Pete himself has been collecting local stories for more than 40 years. “We certainly have no need to make up stories for our ghost tours – there are too many already to fit in...”
His latest chronicle provides a few appetisers in the early pages before launching into the main course. He mentions, for instance, frequent sightings of a female photographer at Rose Hill School’s assembly hall in the 1940s, and a policeman who stopped a suspected burglar leaving Chantry High School in the 1970s... only to see him fade away.
The decade before saw reports of a child in a nightdress at a house in Waterford Road, along with the sound of footsteps upstairs and a mysterious mist.
The Great White Horse Hotel building is said to have a female ghost who walks across one room and through the wall. “It is believed that it is the spirit of Flossie Fluyd, who died in the early 1920s during one of two serious fires at the hotel.”
There are tales about moving shadows in the Buttermarket shopping centre car park and interesting speculation about the identity of the woman said to haunt the Ancient House.
For many years the building was a bookshop. The author remembers relishing going there as a child. For sixpence you could enter a priest hole containing a wax effigy of Charles II.
The 15th Century Church of St Stephen, behind the Ancient House and now a tourist information centre, allegedly has two female ghosts who favour appearing between 3pm and 4pm.
Pete says they could be Ruby and Mimmie Humblestone, who lived in Woodbridge Road and kept the church ticking along after it lost its minister.
“Eventually the church authorities refused to fund the building any more. The sisters were devastated, and died not long afterwards. In telling the tale, visitors to our ghost tours have given us more details about them. A fishmonger told me how he sold them cheap fish on Saturday teatimes for their many cats. A florist said that they purchased flowers for the altar every Thursday.”
Another public building, the Corn Exchange, isn’t left out. Dating from 1878, and converted into an entertainment venue nearly a century later, it’s built partly on the site of St Mildred’s Church. Apparently a ghostly monk has been seen at the back of the basement film theatre, and there’s also allegedly the spirit of a small child.
According to Pete, there’s also former employee Jack.
The author met him in the 1970s when he, Pete, was a disc jockey at Monday-night discos. Bachelor Jack was a happy staff member, always holding open doors as the crew lugged equipment in and out.
One night, after a show, he was found dead in a chair.
Pete says a lady working in the box office told him that Jack – known for his practical jokes – hadn’t altogether left the place he loved...
“It seemed he carried them on after death. One would happen whenever she got out a reel of tickets to replace a roll in the machine: when she turned round, she would find they had gone, to turn up on the shelf behind her.
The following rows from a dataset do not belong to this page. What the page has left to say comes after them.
(** C2 as the code has it.  The converter has an [int] parameter: an
    argument with a fraction is cut to its integer part [pm25] before the
    body runs.  On [pm25] the body computes
    [c = floor(10 * float(pm25)) / 10] and classifies [c]; for every
    [pm25] of at most 1677721 in size this [c] is [pm25] itself, so the
    truncation to one decimal place changes nothing.  The index is the one
    of the integer part: the first band for 0 to 12, the second for 13 to
    35, then 36 to 55, 56 to 150, 151 to 250, 251 to 350 and 351 to 500,
    each interpolated at [pm25], and the last band, interpolated at [c],
    for every other [pm25].  The argument 12.05 is received as 12 and gets
    the interpolation of the first band, 50, not the one of the second
    band, which is 51 at 12; the body run on the [float] 12.05 would
    truncate it to 12.0 and give 50 as well. *)
Theorem converter_classifies_the_integer_part (x : float) (pm25 : Z) :
  to_int x = Some pm25 ->
  (forall q, x = Fin q -> pm25 = Z.quot (Qnum q) (Zpos (Qden q))) /\
  pm25toAQI_of_double x = pm25toAQI pm25 /\
  ((Z.abs pm25 <= 1677721)%Z ->
   truncate_tenth (of_int f32 pm25) = Fin (inject_Z pm25)) /\
  (((0 <= pm25 <= 12)%Z -> pm25toAQI pm25 =
      linear 50 0 (of_int f32 12) (of_int f32 0) (Fin (inject_Z pm25))) /\
   ((13 <= pm25 <= 35)%Z -> pm25toAQI pm25 =
      linear 100 51 (flt 35.4) (flt 12.1) (Fin (inject_Z pm25))) /\
   ((36 <= pm25 <= 55)%Z -> pm25toAQI pm25 =
      linear 150 101 (flt 55.4) (flt 35.5) (Fin (inject_Z pm25))) /\
   ((56 <= pm25 <= 150)%Z -> pm25toAQI pm25 =
      linear 200 151 (flt 150.4) (flt 55.5) (Fin (inject_Z pm25))) /\
   ((151 <= pm25 <= 250)%Z -> pm25toAQI pm25 =
      linear 300 201 (flt 250.4) (flt 150.5) (Fin (inject_Z pm25))) /\
   ((251 <= pm25 <= 350)%Z -> pm25toAQI pm25 =
      linear 400 301 (flt 350.4) (flt 250.5) (Fin (inject_Z pm25))) /\
   ((351 <= pm25 <= 500)%Z -> pm25toAQI pm25 =
      linear 500 401 (flt 500.4) (flt 350.5) (Fin (inject_Z pm25))) /\
   ((pm25 < 0 \/ 500 < pm25)%Z -> pm25toAQI pm25 =
      linear 1000 501 (flt 1000.4) (flt 500.5)
        (truncate_tenth (of_int f32 pm25)))) /\
  (to_int (dbl 12.05) = Some 12%Z /\
   pm25toAQI_of_double (dbl 12.05) =
     linear 50 0 (of_int f32 12) (of_int f32 0) (Fin 12) /\
   pm25toAQI_of_double (dbl 12.05) = Some 50%Z /\
   linear 100 51 (flt 35.4) (flt 12.1) (Fin 12) = Some 51%Z /\
   truncate_tenth (flt 12.05) = Fin 12 /\
   aqi_of_truncated (truncate_tenth (flt 12.05)) = Some 50%Z).
Proof.
  intros Hx.
  assert (Hq : exists q, x = Fin q /\ pm25 = Z.quot (Qnum q) (Zpos (Qden q)) /\
                         in_int pm25 = true).
  { destruct x as [q|s|]; try discriminate Hx. exists q. unfold to_int in Hx.
    destruct (in_int (Z.quot (Qnum q) (Zpos (Qden q)))) eqn:I; [|discriminate Hx].
    injection Hx as <-. repeat split. exact I. }
  destruct Hq as (q & Eq & Ez & Hi).
  assert (Hr : (INT_MIN <= pm25 <= INT_MAX)%Z).
  { unfold in_int in Hi. apply andb_true_iff in Hi. rewrite !Z.leb_le in Hi. exact Hi. }
  split.
  { intros q' E'. rewrite Eq in E'. injection E' as <-. exact Ez. }
  split; [unfold pm25toAQI_of_double; rewrite Hx; reflexivity|].
  split; [apply truncate_of_int_exact|].
  split; [|repeat split; vm_compute; reflexivity].
  repeat split; intros R;
    try (rewrite (band_of_int pm25) by lia;
         repeat match goal with
           | |- context [(?a <=? ?b)%Z] => destruct (Z.leb_spec a b); try lia
           end; reflexivity).
  destruct R as [R|R].
  - destruct (aqi_negative pm25) as (a & F & _); [lia|]. exact F.
  - destruct (aqi_from_501 pm25) as (a & F & _); [lia|]. exact F.
Qed.
(** * The canvas effects of the pixel portfolio ([src/App.jsx])

    A shallow embedding of the effect core of [App.jsx]: the [throttle]
    helper, the colour parser [hexToRgb], the dot lattice of [DotGrid]
    ([buildGrid], the per-frame [draw], [onMove], [onClick]) and the spark
    burst of [ClickSpark] ([easeFunc], the per-frame [draw], [handleClick]).

    Numbers.  A JavaScript number is modelled by a real number: the code
    takes square roots ([Math.sqrt], [Math.hypot]) and uses [Math.PI], so
    the exact model is [R].  Rounding of IEEE doubles, the infinities and
    NaN are outside the model; Rocq's [x / 0] is [0] where JavaScript gives
    an infinity or NaN, so a statement that depends on a quotient carries
    the non-nullity of the divisor as a hypothesis.  Loop counters and
    colour channels, which the code keeps integral, are [nat] and [Z].

    Strings are [string]s of one-byte characters. *)

From Stdlib Require Import Reals Lra Lia ZArith List String Ascii Bool.
Import ListNotations.

(** ** Numeric primitives of the host ([Math]) *)

Module JsMath.
Local Open Scope R_scope.

(** [Math.hypot(x, y)]. *)
Definition hypot (x y : R) : R := sqrt (x * x + y * y).

(** [Math.floor]. *)
Definition floor (x : R) : Z := Zfloor x.

(** [Math.round]: the nearest integer, a tie going up. *)
Definition round (x : R) : Z := Zfloor (x + / 2).

(** [Math.max]. *)
Definition max (x y : R) : R := Rmax x y.

End JsMath.

(** ** [throttle] (lines 11-20) *)

Module Throttle.
Local Open Scope R_scope.

Section Closure.
(** [A]: the arguments of the wrapped function; [S]: the state it acts on. *)
Context {A S : Type}.
Variable func : A -> S -> S.
Variable limit : R.

(** The closure's captured variable, [let lastCall = 0]. *)
Definition lastCall0 : R := 0.
Definition kind_of (k : kind) (s : scalar) : bool :=
  match k, s with
  | KString, SString _ | KBool, SBool _ | KInt32, SInt _ | KInt64, SInt _ => true
  | _, _ => false
  end.

Definition zero_scalar (k : kind) : scalar :=
  match k with KString => SString "" | KBool => SBool false | _ => SInt 0 end.

(** The programs: partial functions of the heap. *)
Definition M (A : Type) : Type := heap -> option (A * heap).

#[export] Instance M_ret : MRet M := fun A a H => Some (a, H).
#[export] Instance M_bind : MBind M := fun A B k m H =>
  match m H with Some (a, H') => k a H' | None => None end.

Definition panic {A} : M A := fun _ => None.

(** apimachinery: the values, zero values and deep copies of its types, what
    their values denote; and the order in which [range] visits a map, which Go
    leaves open. *)
Class Apimachinery := {
  ext_zero : ext -> val;
  ext_read : ext -> heap -> val -> option tree;
  ext_DeepCopyInto : ext -> addr -> addr -> M unit;
  Time_DeepCopy : option addr -> M (option addr);
  range_order : gmap string string -> list (string * string)
}.

Section memory.
  Context `{Apimachinery}.

(** The zero value of a type. *)
Fixpoint zero (t : ty) : val :=
    match t with
    | Basic k => VBasic (zero_scalar k)
    | Ext e => ext_zero e
    | Struct fs => VStruct (map (fun ft => (fst ft, zero (snd ft))) fs)
    | Ptr _ => VPtr None
    | Slice _ => VSlice None
    | StrMap => VMap None
    end.

(** The elements of a slice. *)
Definition slice_elems (h : heap) (s : slice) : option (list val) :=
    mapM (fun i => load_at h (item s i)) (seq 0 (s_len s)).

(** The tree a value of type [t] denotes: [None] when it is not of type [t] or a
    reference leads nowhere. *)
Fixpoint read (h : heap) (t : ty) (v : val) : option tree :=
    match t, v with
    | Basic k, VBasic s => if kind_of k s then Some (TBasic s) else None
    | Ext e, v => ext_read e h v
    | Struct fs, VStruct vs =>
        TStruct <$> (fix go fs vs : option (list (string * tree)) :=
          match fs, vs with
          | [], [] => Some []
          | (f, t) :: fs, (g, v) :: vs =>
              if String.eqb f g then x ← read h t v; xs ← go fs vs; Some ((f, x) :: xs) else None
          | _, _ => None
          end) fs vs
    | Ptr _, VPtr None | Slice _, VSlice None | StrMap, VMap None => Some TNil
    | Ptr t, VPtr (Some a) => v ← load_at h a; TPtr <$> read h t v
    | Slice t, VSlice (Some s) => vs ← slice_elems h s; TSlice <$> mapM (read h t) vs
    | StrMap, VMap (Some l) => match h !! l with Some (OMap m) => Some (TMap m) | _ => None end
    | _, _ => None
    end.

Fixpoint read_fields (h : heap) (fs : list (string * ty)) (vs : list (string * val))
      : option (list (string * tree)) :=
    match fs, vs with
    | [], [] => Some []
    | (f, t) :: fs, (g, v) :: vs =>
        if String.eqb f g then x ← read h t v; xs ← read_fields h fs vs; Some ((f, x) :: xs) else None
    | _, _ => None
    end.

Lemma read_Struct h fs vs : read h (Struct fs) (VStruct vs) = TStruct <$> read_fields h fs vs.
  Proof.
    simpl. f_equal. revert vs. induction fs as [|[f t] fs IH]; intros [|[g v] vs]; simpl; try done.
    destruct (String.eqb f g); [|done]. by rewrite IH.
  Qed.
End memory.
(* ===== verification/DeepCopy.v ===== *)
(** * DeepCopy.v: the generated deep copies (api/v1alpha1/zz_generated.deepcopy.go)

    The types of the API as Memory.v sees them, one definition per struct of
    policy_types.go, action_types.go, clusterpair_types.go and plugin_types.go,
    and for each its DeepCopyInto (the statements controller-gen wrote, in their
    order), its DeepCopy and, for the objects, its DeepCopyObject.

    [DeepCopy_apart]: what DeepCopy returns denotes what its argument denotes, and
    neither sees what is later written to the other. It fails when a field with
    references has no statement: a generated file that is older than the types. *)

From stdpp Require Import gmap fin_maps.
From S2P Require Import Prelude.
From S2P Require Import Memory.

(** ** The types *)

Definition WorkloadClass : ty := Basic KString.
Definition RendererKind : ty := Basic KString.
Definition PolicyPhase : ty := Basic KString.
Definition ActionType : ty := Basic KString.
Definition ActionPhase : ty := Basic KString.
Definition TransportType : ty := Basic KString.
Definition ClusterPairPhase : ty := Basic KString.
Definition PluginType : ty := Basic KString.

Definition TargetSelector : ty := Struct [
    ("Namespaces", Slice (Basic KString)); ("LabelSelector", Ptr (Ext LabelSelector))].

Definition BackupSpec : ty := Struct [
    ("Enabled", Basic KBool); ("RPO", Basic KString); ("RequireUseful", Basic KBool);
    ("Mover", Basic KString)].

Definition ReplicateSpec : ty := Struct [
    ("Enabled", Basic KBool); ("RPO", Basic KString); ("Mover", Basic KString)].

Definition RestoreSpec : ty := Struct [
    ("Auto", Basic KBool); ("NeverOverwriteNewer", Basic KBool); ("Mover", Basic KString)].
(* ===== verification/Effects.v ===== *)
(** * Effectful code

    Everything the operator does to the outside world goes through clients it
    does not implement: the Kubernetes clients, exec, the object store, HTTP.
    A function that calls them is a program of type [io E A]: a finite tree
    whose nodes are the calls it makes and whose branches are the answers it
    may get. [E] is the signature of calls; nothing is assumed about what a
    call answers unless a theorem says so.

    [wp env m s Q] says that whatever answers the environment [env] allows,
    running [m] from the environment state [s] ends (every program does: the
    type is inductive) in a state and a result that satisfy [Q]. The
    environment used is [any_env], which may answer anything and whose state is
    the log of calls made so far; [run h] executes a program against the answers
    of a function [h]. *)

From S2P Require Import Prelude.

(** ** Go errors

    [errors.IsNotFound] and its relatives look through wrapping, so an error
    is the API reason at the bottom of the chain and the text. *)
Inductive reason :=
| NotFound | AlreadyExists | Conflict | Forbidden | MethodNotSupported
| NoMatch | OtherReason.

#[export] Instance reason_eq_dec : EqDecision reason.
Proof. solve_decision. Defined.

Record err := mkErr { err_reason : reason; err_msg : string }.

#[export] Instance err_eq_dec : EqDecision err.
Proof. solve_decision. Defined.

(** [fmt.Errorf] with no wrapped error. *)
Definition errorf (msg : string) : err := mkErr OtherReason msg.
(** [fmt.Errorf(pre + w + post, err)] where [w] is the wrapping verb: the
    reason is kept. *)
Definition wrapf (pre : string) (e : err) : err :=
  mkErr (err_reason e) (pre +:+ err_msg e).
Definition wrapf_post (e : err) (post : string) : err :=
  mkErr (err_reason e) (err_msg e +:+ post).
(* ===== verification/EncodingJson.v ===== *)
(** * encoding/json

    What the snapshots of the object graph use of Go's encoder and decoder, on
    bytes: the syntax tree of unstructured content ([encode]) and its text
    ([print]), the syntax tree of a text ([parse]) and its value as one of type
    [any] ([decode]).

    A number keeps its text in the syntax tree ([SNum]), as in the decoder: it
    becomes a float64 ([round64]: 53 bits, half to even, subnormals, overflow)
    only where a value of type [any] is asked for. A float64 is a fraction in
    lowest terms; the sign of zero is not kept. It is written with the fewest
    digits that read back ([float_lit]). Strings are escaped with HTML escaping
    on and read with their escapes and surrogate pairs; bytes that are no UTF-8
    become U+FFFD on both ways. Maps are written with their keys in order.

    Shown here: a text printed from a readable tree parses to it
    ([parse_print]), [parse] has enough fuel for every text ([parse_enough]),
    and decoding an encoded tree gives the tree with its integers rounded
    ([decode_encode]), which leaves every lookup as it was ([lookup_rounded])
    and integers of up to 53 bits exact ([round64_exact]). *)

From Stdlib Require Import ZArith Lia Ascii Sorted.
From Stdlib Require QArith Qreduction Qcanon.
From S2P Require Import Prelude GoStrings Json.

(** ** Syntax trees *)

Unset Elimination Schemes.
Inductive syntax :=
| SNull
| SBool (b : bool)
| SNum (lit : string)
| SStr (s : string)
| SArr (l : list syntax)
| SObj (m : list (string * syntax)).
Set Elimination Schemes.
“There was another jape he played: often the lady would be working alone in the box office and have to wait for the queue to disappear before she could go off to the loo. Returning, she would sit straight down onto her stool and find her nose level with the counter. Jack had been by and given it a whirl to decrease the height whilst she was gone.”
Pete has had his own supernatural moments. Househunting, he visited a place off Norwich Road that appeared to tick all the boxes. “I suddenly felt an overwhelming sensation of dread. I did not even go through to the kitchen area or upstairs, but asked to leave straight away.
“Outside in the car I apologised to the agent for wasting his time, but did not give the reason. I did not need to. He told me I was the third person he had taken there who had reacted in such a way. A friend who lives in that area later told me that the house, despite its good position, frequently changes hands.”
Pete, born in Ipswich in 1953, says he’s seen only one ghost – and that not locally, and only after nearly 40 years of fruitless exploration!
He believes everyone has some psychic ability, but many people suppress their gift “because they are frightened of it, are cautious of being labelled a loony or have simply been conditioned as a child ‘not to tell lies and fancy stories’.”
If it hadn’t been for his mother, he might never have become interested in unexplained happenings. Mum was a down-to-earth lady not prone to over-reaction, he explains, so as a 12- or 13-year-old he believed her when she told him about something that happened when she was in service.
Before marrying, Phyllis was a cook for the Zagni clan of Ipswich – the folk behind Peter’s Ice Cream. The family also ran Zagni Asphalt Co and had a house in Hutland Road. She told her son how one day she’d walked into the kitchen and found a man sitting there. “He was reading a newspaper, which obscured his face, but she noticed that he had his feet drawn up to the seat of the chair.”
The figure faded and then vanished as she drew level. “Screaming, she ran into the main part of the house.”
Mrs Zagni did not seem too surprised. “It sounds like my late son-in-law,” she explained. He’d developed TB and, before he died, often sat in the kitchen... with a habit of curling up his feet onto the chair.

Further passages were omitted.